Desde esa fecha hasta la actualidad vengo jugando en el cuadro profesional siete temporadas. En ellas he ido obteniendo todo el bagaje de conocimientos que poseo sobre el oficio. He tenido la suerte de jugar como titular del elenco tres versiones de la Copa Libertadores de América y muchísimos partidos internacionales. Espero, con sinceridad, poder concluir algún día en la misma forma como inicié, mi carrera deportiva, en las filas del Alianza Lima, equipo que adoro con todo el corazón. Mi paso por sus colores me ha permitido ser convocado al seleccionado en muchas oportunidades. La primera de ellas fue la de 1973 para el campeonato sudamericano de Argentina. El equipo peruano era conducido por Mario Gonzales y el maestro de maestros, mi gran amigo, consejero y profesor, Rafael Asca. Desde 1975 he vestido ininterrumpidamente la casaquilla nacional, con algunas exclusiones en varias oportunidades, que para mí no lo fueron. Por ello, moralmente, me he considerado desde esa fecha en el seleccionado.
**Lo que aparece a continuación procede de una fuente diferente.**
Lemma flatten_spec active c : ∀ out,
  NoDup active → dom out = list_to_set active →
  match flatten_conditions c active out with
  | Ok out' =>
    dom out' = list_to_set active ∧ Forall (λ c, ¬ unroutable c) (conjuncts c) ∧
    ∀ m, m ∈ active → at_node out' m = at_node out m ++ flat_map (contribution active m) (conjuncts c)
  | Err e =>
    Exists unroutable (conjuncts c) ∧
    e = InvalidConfig "All modality should be expanded before individual mapping"
  end.
Proof.
  induction c as [l IHl r IHr|l _ r _|c _|s]; intros out Hnd Hdom; cbn [flatten_conditions conjuncts].
  - specialize (IHl out Hnd Hdom). destruct (flatten_conditions l active out) as [out1|e]; cbn.
    + destruct IHl as (Hd1 & Hf1 & H1). specialize (IHr out1 Hnd Hd1).
      destruct (flatten_conditions r active out1) as [out2|e].
      * destruct IHr as (Hd2 & Hf2 & H2). split_and!; [done|by apply Forall_app|].
        intros m Hm. by rewrite H2, H1, flat_map_app, app_assoc.
      * split; [|by apply IHr]. apply Exists_app. right. by apply IHr.
    + split; [|by apply IHl]. apply Exists_app. left. by apply IHl.
  - split_and!; [|repeat constructor; by intros []|].
    + destruct (at_broadcast (Predicate ("OR(" +:+ describe_condition l +:+ ", "
        +:+ describe_condition r +:+ ")")) active out Graph Hnd) as [_ ->]. set_solver.
    + intros m Hm. cbn. rewrite (proj1 (at_broadcast _ active out m Hnd)). by rewrite decide_True.
  - split_and!; [|repeat constructor; by intros []|].
    + destruct (at_broadcast (Predicate ("NOT(" +:+ describe_condition c +:+ ")"))
        active out Graph Hnd) as [_ ->]. set_solver.
    + intros m Hm. cbn. rewrite (proj1 (at_broadcast _ active out m Hnd)). by rewrite decide_True.
  - destruct (map_simple_condition s) as [[[t|] k]|e] eqn:Hs; cbn [mbind result_bind].
    + assert (is_Some (out !! t) ↔ t ∈ active) as Ht.
      { by rewrite <- elem_of_dom, Hdom, elem_of_list_to_set. }
      pose proof (map_simple_Ok _ _ Hs) as Hr. cbn [flat_map contribution]. rewrite Hs.
      destruct (decide (is_Some (out !! t))) as [Hi|Hi].
      * rewrite dom_push. split_and!; [set_solver|by repeat constructor|].
        intros m Hm. rewrite at_push, app_nil_r.
        by rewrite (decide_True _ _ (P := t ∈ active)) by by apply Ht.
      * split_and!; [|by repeat constructor|].
        -- rewrite (proj2 (at_broadcast _ active out t Hnd)). set_solver.
        -- intros m Hm. rewrite (proj1 (at_broadcast _ active out m Hnd)), app_nil_r.
           rewrite (decide_True _ _ (P := m ∈ active)) by done.
           rewrite (decide_False _ _ (P := t ∈ active)); [done|]. by rewrite <- Ht.
    + pose proof (map_simple_Ok _ _ Hs) as Hr. split_and!; [|by repeat constructor|].
      * rewrite (proj2 (at_broadcast _ active out Graph Hnd)). set_solver.
      * intros m Hm. cbn. rewrite Hs, app_nil_r, (proj1 (at_broadcast _ active out m Hnd)).
        by rewrite decide_True.
    + apply map_simple_Err in Hs as [Hu ->]. split; [by left|done].
Qed.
Al margen del fútbol, me considero la persona con más suerte en el mundo por poseer una familia encantadora. Tengo tres hijas que son lo mejor que me ha podido brindar Dios. A ellas se suma Mary Luisa la mujer más sencilla, dulce y encantadora que he podido encontrar en la vida. La chica que con amor y cariño me ha ganado eternamente.
Gonzales, José (27 de marzo de 1982). Los primeros penales se los tapé al hambre. La República, pp. 30-31.